November 13, update 15:48
As you may have seen from Twitter, we have our London and Croydon teams working hard on getting the application back up and running. We estimate that the service will be back up and running within the hour.
Check back here or on Twitter for updates.
November 13, update 16:06
The API is back and working, the application is working; we're doing some final tests before we can give you the all clear.
November 13, update 16:53
Everything is back online, sends are running slowly. We should be able to give you an 'all clear' very shortly.
November 13, update 17:03
Our team in the data centre have given us the all clear. You can now log in and get sending.
We'll be monitoring for the rest of the night; contact us on support@dotmailer.com if you have any problems.
November 14, update 9:58
As a result of yesterday's outage, we appear to have problems serving and uploading images. This is having a knock-on effect with other areas of the system, so we've paused sends whilst we investigate.
November 14, update 11:15
Sends are still paused while we work on restoring our image system. More details will be posted here as they become available. Our support team are on hand on support@dotmailer.com if you need help with any other parts of the system.
Images in dotSurvey / dotMailer Survey are unaffected.
November 14, update 11:35
Images uploaded before Tuesday (Nov 13) have now been restored to all sent campaigns; some recently uploaded images may still be unavailable.
Sends continue to be paused, but will be re-enabled as soon possible.
November 14, update 12:20
The platform is now back up and running. You can now use dotMailer and we will continue to test and monitor.
All campaigns paused during the incident have now been, or are being, sent.
There will have been a small window during which any images uploaded will continue to be unavailable (images uploaded on or before Monday will be unaffected); we will be working to restore these images where possible.
If you have uploaded images yesterday or today you can either wait for these to be restored, or reupload them. If you have uploaded images during this time, please be sure to test send your campaigns before sending.
November 14, update 14:25
A few users were having issues uploading images; this has now been resolved and all uploads should be functioning normally.
The issue was found to only affect images which had previously been uploaded into the system.
November 14, update 18:30
We are experiencing further outages, our team is working to resolve the issue.
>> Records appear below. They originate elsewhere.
(** * Server bootstrap of the object-storage server: credentials, disk
      quorum, backend selection and listen-address resolution.

    The credential manager is embedded from [cmd/credential.go].  Go strings
    are byte strings ([string]), byte slices are [list byte], a nil-able
    slice is an [option], the package's [error] values are an inductive
    type and a Go error result is an [option error] ([None] is [nil]).
    Code that draws random bytes, writes to the log or ends the process is
    written in a small state monad whose results say how the call ended. *)

From Stdlib Require Import ZArith NArith List Strings.String Strings.Ascii Strings.Byte Bool Lia.
From stdpp Require Import base option list.

Import ListNotations.
Local Open Scope string_scope.
Local Open Scope list_scope.
Local Open Scope nat_scope.

(** ** Go values *)

(** [[]byte(s)] and [string(b)]. *)
Definition bytes_of (s : string) : list byte := list_byte_of_string s.
Definition string_of (b : list byte) : string := string_of_list_byte b.

#[global] Instance byte_eq_decision : EqDecision byte := Byte.byte_eq_dec.

(** [len(s)] of a string counts its bytes. *)
Definition len (s : string) : nat := String.length s.

(** [time.Time]: seconds and nanoseconds since the zero instant
    (January 1, year 1, 00:00 UTC); the zero value is that instant. *)
Record Time : Type := mkTime { sec : Z; nsec : Z }.

Definition zeroTime : Time := mkTime 0 0.

Definition IsZero (t : Time) : bool := (sec t =? 0)%Z && (nsec t =? 0)%Z.

(** The error values of the package, and errors handed up by a library. *)
Inductive error : Type :=
| errInvalidAccessKeyLength
| errInvalidSecretKeyLength
| errLibrary (msg : string).

Definition Error (e : error) : string :=
  match e with
  | errInvalidAccessKeyLength =>
      "Invalid access key, access key should be 5 to 20 characters in length"
  | errInvalidSecretKeyLength =>
      "Invalid secret key, secret key should be 8 to 40 characters in length"
  | errLibrary msg => msg
  end.

Definition is_nil {A} (e : option A) : bool :=
  match e with None => true | Some _ => false end.

(** ** golang.org/x/crypto/bcrypt

    The library is outside the repository: its two entry points are the
    methods of a class.  [GenerateFromPassword] salts the hash with random
    bytes of its own, which it draws from a state the class keeps abstract. *)
Module bcrypt.

Definition DefaultCost : Z := 10.

Class Lib : Type := {
  salts : Type;
  GenerateFromPassword :
    list byte -> Z -> salts -> (option (list byte) * option error) * salts;
  CompareHashAndPassword : option (list byte) -> list byte -> option error
}.

(** What the credential code expects of a working bcrypt: hashing at the
    default cost succeeds, a hash verifies the password it was made
    from, and whether a password verifies against a hash does not
    depend on the salt the hash was made with. *)
Class Laws (L : Lib) : Prop := {
  generate_ok : forall p st,
    snd (fst (GenerateFromPassword p DefaultCost st)) = None;
  compare_own : forall p c st,
    snd (fst (GenerateFromPassword p c st)) = None ->
    CompareHashAndPassword (fst (fst (GenerateFromPassword p c st))) p = None;
  compare_salt : forall p q c st1 st2,
    snd (fst (GenerateFromPassword p c st1)) = None ->
    snd (fst (GenerateFromPassword p c st2)) = None ->
    is_nil (CompareHashAndPassword (fst (fst (GenerateFromPassword p c st1))) q)
    = is_nil (CompareHashAndPassword (fst (fst (GenerateFromPassword p c st2))) q)
}.

End bcrypt.
(** * Alien Invasion (Lab14): the frame-loop game-state machine

    A shallow embedding of the simulation core of the game: [settings.py],
    [bullet.py], [arsenal.py], [ship.py], [alien.py], [alien_fleet.py],
    [game_stats.py] and the controller in [Lab14_corta1.py].

    Conventions of the embedding.
    - A Python [int] is a [Z].  Python's [//] and [%] on integers are floor
      division and its remainder, which are [Z.div] and [Z.modulo].
    - A Python [float] is a rational [Q]: arithmetic is exact, the rounding
      of IEEE doubles is not modelled.  Equations between floats are stated
      with [==].
    - A pygame [Rect] holds integers; assigning a float to one of its
      coordinates truncates it toward zero ([trunc]).
    - A pygame sprite [Group] is the list of its sprites in insertion order,
      the order in which [Group.sprites()] enumerates them.
    - A Python exception is a value of [exn]; a function that can raise
      returns a [result].
    - Rendering, sound, the clock and [sleep] have no effect on the state
      modelled here and are left out. *)

From Stdlib Require Import String ZArith QArith Qround List Lia Lqa Bool Permutation.
Import ListNotations.
Open Scope Z_scope.

(** ** Python values and exceptions *)

Inductive exn : Type :=
| ZeroDivisionError
| JSONDecodeError
| AttributeError
| FileNotFoundError
| PermissionError.

Inductive result (A : Type) : Type :=
| Ok (a : A)
| Raise (e : exn).

Arguments Ok {A} a.
Arguments Raise {A} e.

Definition bind {A B : Type} (r : result A) (k : A -> result B) : result B :=
  match r with
  | Ok a => k a
  | Raise e => Raise e
  end.

Notation "x <- r ;; k" := (bind r (fun x => k))
  (at level 61, r at next level, right associativity).
(** * The C10d rendezvous backend

  A shallow embedding of
  [torch/distributed/elastic/rendezvous/c10d_rendezvous_backend.py]:
  the base64 state codec, the compare-and-set state backend built on a
  [torch.distributed.Store], and the TCP store bootstrap.

  Conventions.
  - Python [bytes] are [list byte].
  - Python [str] is a Rocq [string] holding the UTF-8 encoding of the
    text, so [str.encode()] is [list_byte_of_string] and
    [bytes.decode()] is a validity check followed by
    [string_of_list_byte].
  - Raising is explicit: a computation returns a [result]. *)

From Stdlib Require Import NArith ZArith Lia List Bool.
From Stdlib Require Import Strings.String Strings.Byte.
From stdpp Require Import base strings gmap.
Import ListNotations.

Local Open Scope string_scope.
Local Open Scope list_scope.

(** ** Python values, truthiness and exceptions *)

Module Py.

Abbreviation bytes := (list byte).

(** The values a caller can pass where the code expects [Optional[Token]]
    ([Token] is [Any] in [dynamic_rendezvous]).  [PyObject] stands for an
    object of any other type (a list, a tuple, a user class) and carries
    the outcome of its truth test. *)
Inductive value : Type :=
| PyNone
| PyBool (b : bool)
| PyInt (z : Z)
| PyStr (s : string)
| PyBytes (b : bytes)
| PyObject (type_name : string) (truth : bool).

(** [bool(v)], as used by [if token:]. *)
Definition truthy (v : value) : bool :=
  match v with
  | PyNone => false
  | PyBool b => b
  | PyInt z => negb (z =? 0)%Z
  | PyStr s => negb (String.eqb s "")
  | PyBytes b => match b with [] => false | _ :: _ => true end
  | PyObject _ truth => truth
  end.

(** [isinstance(v, bytes)]. *)
Definition is_bytes (v : value) : bool :=
  match v with PyBytes _ => true | _ => false end.

(** The exception classes that can meet the handlers of the module. *)
Inductive exn_class : Type :=
| BaseException | KeyboardInterrupt | Exception
| ValueError | UnicodeError | UnicodeDecodeError | binascii_Error
| RuntimeError | NotImplementedError
| TypeError | LookupError | KeyError | OSError | TimeoutError | MemoryError
| NameError | UnboundLocalError
| RendezvousError | RendezvousConnectionError | RendezvousStateError.

Definition exn_class_eqb (c d : exn_class) : bool :=
  match c, d with
  | BaseException, BaseException | KeyboardInterrupt, KeyboardInterrupt
  | Exception, Exception | ValueError, ValueError
  | UnicodeError, UnicodeError | UnicodeDecodeError, UnicodeDecodeError
  | binascii_Error, binascii_Error | RuntimeError, RuntimeError
  | NotImplementedError, NotImplementedError | TypeError, TypeError
  | LookupError, LookupError | KeyError, KeyError | OSError, OSError
  | TimeoutError, TimeoutError | MemoryError, MemoryError
  | NameError, NameError | UnboundLocalError, UnboundLocalError
  | RendezvousError, RendezvousError
  | RendezvousConnectionError, RendezvousConnectionError
  | RendezvousStateError, RendezvousStateError => true
  | _, _ => false
  end.

(** The direct base class; [None] for the root. *)
Definition base_class (c : exn_class) : option exn_class :=
  match c with
  | BaseException => None
  | KeyboardInterrupt => Some BaseException
  | Exception => Some BaseException
  | ValueError => Some Exception
  | UnicodeError => Some ValueError
  | UnicodeDecodeError => Some UnicodeError
  | binascii_Error => Some ValueError
  | RuntimeError => Some Exception
  | NotImplementedError => Some RuntimeError
  | TypeError => Some Exception
  | LookupError => Some Exception
  | KeyError => Some LookupError
  | OSError => Some Exception
  | TimeoutError => Some OSError
  | MemoryError => Some Exception
  | NameError => Some Exception
  | UnboundLocalError => Some NameError
  | RendezvousError => Some Exception
  | RendezvousConnectionError => Some RendezvousError
  | RendezvousStateError => Some RendezvousError
  end.

(** [issubclass(c, d)]; the hierarchy above is five classes deep. *)
Fixpoint issubclass_fuel (fuel : nat) (c d : exn_class) : bool :=
  exn_class_eqb c d ||
  match fuel with
  | O => false
  | S fuel' =>
      match base_class c with
      | Some c' => issubclass_fuel fuel' c' d
      | None => false
      end
  end.

Definition issubclass : exn_class -> exn_class -> bool := issubclass_fuel 5.

(** A raised exception: its class and, for [raise ... from exc], the
    chained cause. *)
Inductive exn : Type :=
| Exn (cls : exn_class)
| ExnFrom (cls : exn_class) (cause : exn).

Definition class_of (e : exn) : exn_class :=
  match e with Exn c | ExnFrom c _ => c end.

Definition cause_of (e : exn) : option exn :=
  match e with Exn _ => None | ExnFrom _ c => Some c end.

(** [except (c1, c2, ...)] matches [e]. *)
Definition caught_by (e : exn) (handlers : list exn_class) : bool :=
  existsb (issubclass (class_of e)) handlers.

Inductive result (A : Type) : Type :=
| Ok (a : A)
| Raise (e : exn).
Arguments Ok {A} a.
Arguments Raise {A} e.

End Py.
Import Py.

(** ** UTF-8: [bytes.decode()] and [str.encode()] *)

Module Utf8.

Definition in_range (lo hi : N) (b : byte) : bool :=
  (lo <=? Byte.to_N b)%N && (Byte.to_N b <=? hi)%N.

Definition cont : byte -> bool := in_range 0x80 0xBF.

(** The well-formed byte sequences of the UTF-8 encoding form (no
    overlong forms, no surrogates, nothing above U+10FFFF): what the
    strict decoder behind [bytes.decode()] accepts. *)
Fixpoint valid (s : bytes) : bool :=
  match s with
  | [] => true
  | b0 :: s1 =>
      if in_range 0x00 0x7F b0 then valid s1
      else match s1 with
      | [] => false
      | b1 :: s2 =>
          if in_range 0xC2 0xDF b0 then cont b1 && valid s2
          else match s2 with
          | [] => false
          | b2 :: s3 =>
              if in_range 0xE0 0xE0 b0
              then in_range 0xA0 0xBF b1 && cont b2 && valid s3
              else if in_range 0xE1 0xEC b0 || in_range 0xEE 0xEF b0
              then cont b1 && cont b2 && valid s3
              else if in_range 0xED 0xED b0
              then in_range 0x80 0x9F b1 && cont b2 && valid s3
              else match s3 with
              | [] => false
              | b3 :: s4 =>
                  if in_range 0xF0 0xF0 b0
                  then in_range 0x90 0xBF b1 && cont b2 && cont b3 && valid s4
                  else if in_range 0xF1 0xF3 b0
                  then cont b1 && cont b2 && cont b3 && valid s4
                  else if in_range 0xF4 0xF4 b0
                  then in_range 0x80 0x8F b1 && cont b2 && cont b3 && valid s4
                  else false
              end
          end
      end
  end.

(** [b.decode()] *)
Definition decode (b : bytes) : result string :=
  if valid b then Ok (string_of_list_byte b)
  else Raise (Exn UnicodeDecodeError).

(** [s.encode()] *)
Definition encode (s : string) : bytes := list_byte_of_string s.

End Utf8.

(** ** The base64 codec behind [codecs.encode] and [codecs.decode]

    The codec is CPython's [encodings.base64_codec]: encoding is
    [base64.encodebytes], decoding is [base64.decodebytes], and both rest on
    [binascii.b2a_base64] and [binascii.a2b_base64] (non-strict mode). *)

Module Base64.

Definition alphabet : bytes :=
  list_byte_of_string
    "ABCDEFGHIJKLMNOPQRSTUVWXYZabcdefghijklmnopqrstuvwxyz0123456789+/".

Definition BASE64_PAD : byte := "="%byte.
Definition newline : byte := x0a.

Definition byte_of_N (n : N) : byte :=
  match Byte.of_N (n mod 256) with Some b => b | None => x00 end.

(** [table_b2a_base64[i]] for a 6-bit [i]. *)
Definition table_b2a_base64 (i : N) : byte :=
  nth (N.to_nat i) alphabet BASE64_PAD.

Fixpoint index_of (c : byte) (l : bytes) (i : N) : option N :=
  match l with
  | [] => None
  | x :: l' => if Byte.eqb c x then Some i else index_of c l' (N.succ i)
  end.

(** [table_a2b_base64[c]]: the 6-bit value of an alphabet character,
    [None] where the C table holds a value outside [0, 64). *)
Definition table_a2b_base64 (c : byte) : option N := index_of c alphabet 0.

Definition b2a (i : N) : byte := table_b2a_base64 (N.land i 0x3f).

(** The characters [binascii.b2a_base64] writes for its input, three
    bytes to four characters, with the padded last group. *)
Fixpoint b2a_groups (s : bytes) : bytes :=
  match s with
  | [] => []
  | [b1] =>
      let n1 := Byte.to_N b1 in
      [b2a (N.shiftr n1 2); b2a (N.shiftl (N.land n1 3) 4);
       BASE64_PAD; BASE64_PAD]
  | [b1; b2] =>
      let n1 := Byte.to_N b1 in
      let n2 := Byte.to_N b2 in
      [b2a (N.shiftr n1 2);
       b2a (N.lor (N.shiftl (N.land n1 3) 4) (N.shiftr n2 4));
       b2a (N.shiftl (N.land n2 0xf) 2); BASE64_PAD]
  | b1 :: b2 :: b3 :: rest =>
      let n1 := Byte.to_N b1 in
      let n2 := Byte.to_N b2 in
      let n3 := Byte.to_N b3 in
      b2a (N.shiftr n1 2)
      :: b2a (N.lor (N.shiftl (N.land n1 3) 4) (N.shiftr n2 4))
      :: b2a (N.lor (N.shiftl (N.land n2 0xf) 2) (N.shiftr n3 6))
      :: b2a n3
      :: b2a_groups rest
  end.

(** [binascii.b2a_base64(s)] with its courtesy newline. *)
Definition b2a_base64 (s : bytes) : bytes := b2a_groups s ++ [newline].

Definition MAXBINSIZE : nat := 57.

(** The loop of [base64.encodebytes]: one [b2a_base64] line per
    [MAXBINSIZE] input bytes; [fuel] bounds the number of lines. *)
Fixpoint encode_lines (fuel : nat) (s : bytes) : bytes :=
  match fuel with
  | O => []
  | S fuel' =>
      match s with
      | [] => []
      | _ :: _ =>
          b2a_base64 (firstn MAXBINSIZE s)
          ++ encode_lines fuel' (skipn MAXBINSIZE s)
      end
  end.

Definition encodebytes (s : bytes) : bytes := encode_lines (length s) s.

(** The loop of [binascii.a2b_base64] in non-strict mode.  Characters
    outside the alphabet are skipped; padding that completes a quad ends
    the parse at once ([goto done]); at the end of the input a dangling
    quad is an error. *)
Fixpoint a2b_loop (s : bytes) (quad_pos leftchar pads : N) (bin_data : bytes)
  : result bytes :=
  match s with
  | [] =>
      if (quad_pos =? 0)%N then Ok bin_data else Raise (Exn binascii_Error)
  | this_ch :: s' =>
      if Byte.eqb this_ch BASE64_PAD then
        if (2 <=? quad_pos)%N then
          if (4 <=? quad_pos + (pads + 1))%N then Ok bin_data
          else a2b_loop s' quad_pos leftchar (pads + 1)%N bin_data
        else a2b_loop s' quad_pos leftchar pads bin_data
      else
        match table_a2b_base64 this_ch with
        | None => a2b_loop s' quad_pos leftchar pads bin_data
        | Some v =>
            if (quad_pos =? 0)%N then a2b_loop s' 1%N v 0%N bin_data
            else if (quad_pos =? 1)%N then
              a2b_loop s' 2%N (N.land v 0x0f) 0%N
                (bin_data
                 ++ [byte_of_N (N.lor (N.shiftl leftchar 2) (N.shiftr v 4))])
            else if (quad_pos =? 2)%N then
              a2b_loop s' 3%N (N.land v 0x03) 0%N
                (bin_data
                 ++ [byte_of_N (N.lor (N.shiftl leftchar 4) (N.shiftr v 2))])
            else
              a2b_loop s' 0%N 0%N 0%N
                (bin_data ++ [byte_of_N (N.lor (N.shiftl leftchar 6) v)])
        end
  end.

Definition a2b_base64 (s : bytes) : result bytes := a2b_loop s 0 0 0 [].

Definition decodebytes (s : bytes) : result bytes := a2b_base64 s.

End Base64.

(** [codecs.encode(state, "base64")] and [codecs.decode(data, "base64")].
    [codecs] re-raises an error of the codec as a new exception of the
    same class, chained to the original one. *)
Definition codecs_encode_base64 (state : bytes) : bytes :=
  Base64.encodebytes state.

Definition codecs_decode_base64 (data : bytes) : result bytes :=
  match Base64.decodebytes data with
  | Ok state => Ok state
  | Raise exc => Raise (ExnFrom (class_of exc) exc)
  end.

(** ** The store interface

    [torch.distributed.Store] as the backend uses it: two operations, each
    of which returns the bytes the store answers with or raises.  The
    state of the store (for a TCP store, the state of the server shared by
    all peers) is threaded explicitly. *)

Class Store (S : Type) : Type := {
  store_get : S -> string -> S * result bytes;
  store_compare_set : S -> string -> string -> string -> S * result bytes
}.

(** A call made on the store: the operation name and its arguments, as
    [_call_store] receives them. *)
Inductive store_call : Type :=
| call_get (key : string)
| call_compare_set (key expected desired : string).

(** The world a backend runs in: the store it holds a reference to, and
    the calls made on that store so far (a ghost trace, oldest first). *)
Record world (S : Type) : Type := World {
  the_store : S;
  calls : list store_call
}.
Arguments World {S} the_store calls.
Arguments the_store {S} w.
Arguments calls {S} w.

Definition fresh_world {S : Type} (s : S) : world S := World s [].

(** Computations of the backend: they read and update the world and
    return or raise. *)
Definition M (S A : Type) : Type := world S -> result A * world S.

Definition ret {S A} (a : A) : M S A := fun w => (Ok a, w).

Definition raise {S A} (e : exn) : M S A := fun w => (Raise e, w).

Definition bind {S A B} (c : M S A) (k : A -> M S B) : M S B :=
  fun w =>
    match c w with
    | (Ok a, w') => k a w'
    | (Raise e, w') => (Raise e, w')
    end.

Definition lift {S A} (r : result A) : M S A := fun w => (r, w).

Notation "x <- c ;; k" := (bind c (fun x => k))
  (at level 100, c at next level, right associativity).

Fixpoint bytes_eqb (a b : bytes) : bool :=
  match a, b with
  | [], [] => true
  | x :: a', y :: b' => Byte.eqb x y && bytes_eqb a' b'
  | _, _ => false
  end.

(** ** [C10dRendezvousBackend] *)

Section Backend.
We will continue to update this article and Twitter.
November 14, update 20:45
We have confirmed that we have further network issues within our data centre. Our engineers are on site, but currently we are still unavailable. More as we have it. We're also updating on Twitter at https://twitter.com/dotmailer
November 14, update 22:38
Issues in our data centre are ongoing; we're still working towards getting everything up and running again as soon as we can.
November 15, update 01:18
The issues in our data centre have been resolved. Our team in the data centre have given us the all clear.
We'll be monitoring for the rest of the night; contact us on support@dotmailer.com if you have any problems.
November 15, update 07:55
No further issues have been identified during the night. We are continuing to monitor the system.
November 15, update 11:35
The system is now stable and the affected hardware has been sent for testing. See our post-incident report.
Have more questions? Submit a request

Comments

  • Avatar

    hey Stoo, hope you're not too stressed out after todays outage; how is it possible for the platform to go down if served from 3 differing locations?

  • Avatar

    Hi Don,

    Fortunately the stress is brought down by people bringing us sugary treats. We do still have a reliance on the London data centre for recovery without data loss, although we are working on improving our speed of incident recovery to a matter of milliseconds. (Ironically, I was working on this at lunchtime.)

  • Avatar

    I am assessing dotmailer currently, can you advise if this is a one-off problem?

  • Avatar

    Hi Sally,

    Yes, this has been a one-off incident. We also had a planned period of  extended period of downtime on a Saturday of July this year which was preceded with notifications by several channels. Other than that and today's incident, dotMailer has a very high uptime — I don't have figures to hand, but will try to provide them with the followup report later this week.

  • Avatar

    Hi Stoo,

    I'm not sure if something has changed - but I cannot upload images to Image Manager anymore after your outage. They are just uploading as blank. Existing image are displaying fine.

  • Avatar

    I too am having problems creating new campaigns - getting error message.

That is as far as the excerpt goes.